I know from basic color theory that if I mix the primary colors (red, blue, and yellow) I can get a brown color. But I've never done this with ink. 

So I just wanted to know if there's any better ways to make a nice deep brown color? It doesn't have to be a specific brown, just a nice moca or chocolate brown. Thought it might be a good idea to hear from some of you who have done this before I waste ink trying it myself.

I'm using Enviroline waterbased inks.

-Thanks


----------



## red514 (Jul 21, 2009)

I really don't have helpful info for you, just reading the post gave me flash backs to mixing ink. How i hate trying to mix colors to a customers specifications, so glad we finally invested in the mixo kit.

Brown is one of those colors like grays, there's allot of different shades and tones that i always found it hard to match a requested color by eye. In theory, for a chocolate brown i would try mixing in bit more red then the other colors and less of the blue then the yellow, you may want to add a bit of black also. I have little to no experience with mixing water based inks tho, just plastisol.


----------



## CrossYourHeart (May 6, 2009)

Thanks,

Yeah the cool thing is that this is for a project that I have complete control over, so the color doesn't have to be matched to anything, just a nice brown color.


----------



## red514 (Jul 21, 2009)

nice, you can have fun just mixing the colors. always start with a very small amount to mix to see how the color comes out. keep track of the amount of ink /color you are adding then slowly keep adding once you have the desired color.

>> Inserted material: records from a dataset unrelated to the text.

Lemma Add_spec m s z :
  wf z -> is_nan s = false ->
  wf (Add m s z).2 /\ (Add m s z).1 = bool_decide (scores z !! m = None) /\
  scores (Add m s z).2 = add_scores m s (scores z).
Proof.
  intros Hwf Hnum. unfold Add, add_scores. destruct (scores z !! m) as [old|] eqn:Hm.
  - destruct (feqb old s) eqn:Heq; cbn [fst snd].
    { split; [done|]. by rewrite bool_decide_false. }
    destruct (wf_split z m old Hwf Hm) as (l1 & l2 & E).
    pose proof (removeOrdered_wf z m old Hwf Hm) as Hwf'.
    rewrite (removeOrdered_hit z l1 m old l2 Hwf E) in Hwf'.
    pose proof (removeOrdered_hit z l1 m old l2 Hwf E (scores z)) as Hrem.
    destruct z as [sc ord]. cbn [scores ordered] in *. rewrite Hrem.
    destruct (insertOrdered_fresh (mkSS (delete m sc) (l1 ++ l2)) m s) as (Hw & k1 & k2 & _ & Hk);
      [done|apply lookup_delete_eq|done|].
    unfold set_score in *. cbn [scores ordered] in *. rewrite insert_delete_eq in *.
    rewrite Hk in *. split; [done|]. by rewrite bool_decide_false.
  - cbn [fst snd]. destruct (insertOrdered_fresh z m s Hwf Hm Hnum) as (Hw & k1 & k2 & _ & Hk).
    rewrite Hk in *. split; [done|]. by rewrite bool_decide_true.
Qed.

(** ** Queries *)

Lemma zset_Range_spec start stop z :
  Range start stop z = Ranges.redis_slice start stop (ordered z).
Proof.
  unfold Range.
  destruct (Ranges.normalizeRange start stop (zlen (ordered z))) as [[lo hi] [|]] eqn:E.
  - by rewrite (Ranges.redis_slice_ok _ _ _ _ _ E).
  - rewrite Ranges.redis_slice_fail; [done|]. by rewrite E.
Qed.

Lemma RevRange_spec start stop z :
  RevRange start stop z = Ranges.redis_slice start stop (reverse (ordered z)).
Proof.
  unfold RevRange. assert (zlen (reverse (ordered z)) = zlen (ordered z)) as Hl
    by (unfold zlen; by rewrite length_reverse).
  destruct (Ranges.normalizeRange start stop (zlen (ordered z))) as [[lo hi] [|]] eqn:E.
  - rewrite <-Hl in E. rewrite (Ranges.redis_slice_ok _ _ _ _ _ E).
    destruct (Ranges.normalizeRange_ok _ _ _ _ _ (zlen_nonneg _) E) as (? & ? & _).
    rewrite Hl in *. apply list_eq. intros j. rewrite lookup_tabulate. unfold zslice.
    destruct (decide (Z.of_nat j < hi - lo + 1)).
    + rewrite lookup_take_lt, lookup_drop by lia.
      rewrite reverse_lookup by zlen_lia.
      rewrite <-zget_lookup by zlen_lia. f_equal. zlen_lia.
    + by rewrite lookup_take_ge by lia.
  - rewrite Ranges.redis_slice_fail; [done|]. by rewrite Hl, E.
Qed.

(** Going up the order, scores never decrease. *)
Lemma zlt_score_le a b x :
  is_nan (Score a) = false -> is_nan (Score b) = false -> is_nan x = false -> zlt a b ->
  (fleb x (Score a) = true -> fleb x (Score b) = true) /\
  (fltb x (Score a) = true -> fltb x (Score b) = true).
Proof.
  intros Ha Hb Hx Hab. rewrite !fleb_split, !orb_true_iff.
  rewrite !fltb_key, !feqb_key by done.
  assert (key_lt (fkey (Score a)) (fkey (Score b)) \/ fkey (Score a) = fkey (Score b)) as H
    by (destruct Hab as [?|[? _]]; auto).
  destruct H as [H|H]; [|by rewrite H].
  split.
  - intros [H1|H1]; left; [by eapply key_lt_trans|by rewrite H1].
  - intros H1. by eapply key_lt_trans.
Qed.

btw, checked out the crossyourheart site, great designs on there. nice work!


----------



## Unik Ink (Nov 21, 2006)

Pantone 469 which is a good mid range brown:
Warm Red- 30%
Reflex Blue- 5%
Yellow- 45%
Black- 20%
measured by weight
edit: You may try mixing the primary colors first. Black makes the base brown darker.


----------



## CrossYourHeart (May 6, 2009)

Thanks Justin, 469 is a great brown. And this mix is with waterbased ink?


----------



## red514 (Jul 21, 2009)

Unik Ink said:


> Pantone 469 which is a good mid range brown:
> Warm Red- 30%
> Reflex Blue- 5%
> Yellow- 45%
> ...


That is the mix on the pantone book color tab. Not all inks are the same pigment and tone value (this is true for plastisol by different manufacturers). Each color from a different manufacturer actually varies slightly.
But the pantone book breakdown is always a good general idea of the formula.

I'd go with what Justin wrote as you should get the color you're looking for. luckily you're not doing this for a customer so it's up to you to approve the mixed color


----------



## Unik Ink (Nov 21, 2006)

CrossYourHeart said:


> Thanks Justin, 469 is a great brown. And this mix is with waterbased ink?


For Matsui waterbased pantone mixing system base+pigments, 200 grams would be:
clear- 188.32
black- 1.72
reflex- .36
warm red- 2.4
yellow- 7.2
We mixed up some of this for discharge printing a few days ago and it looked great. I'm sure the percentages would be similar for RC inks.


----------



## CrossYourHeart (May 6, 2009)

Thanks! I'm gonna try that formula.


----------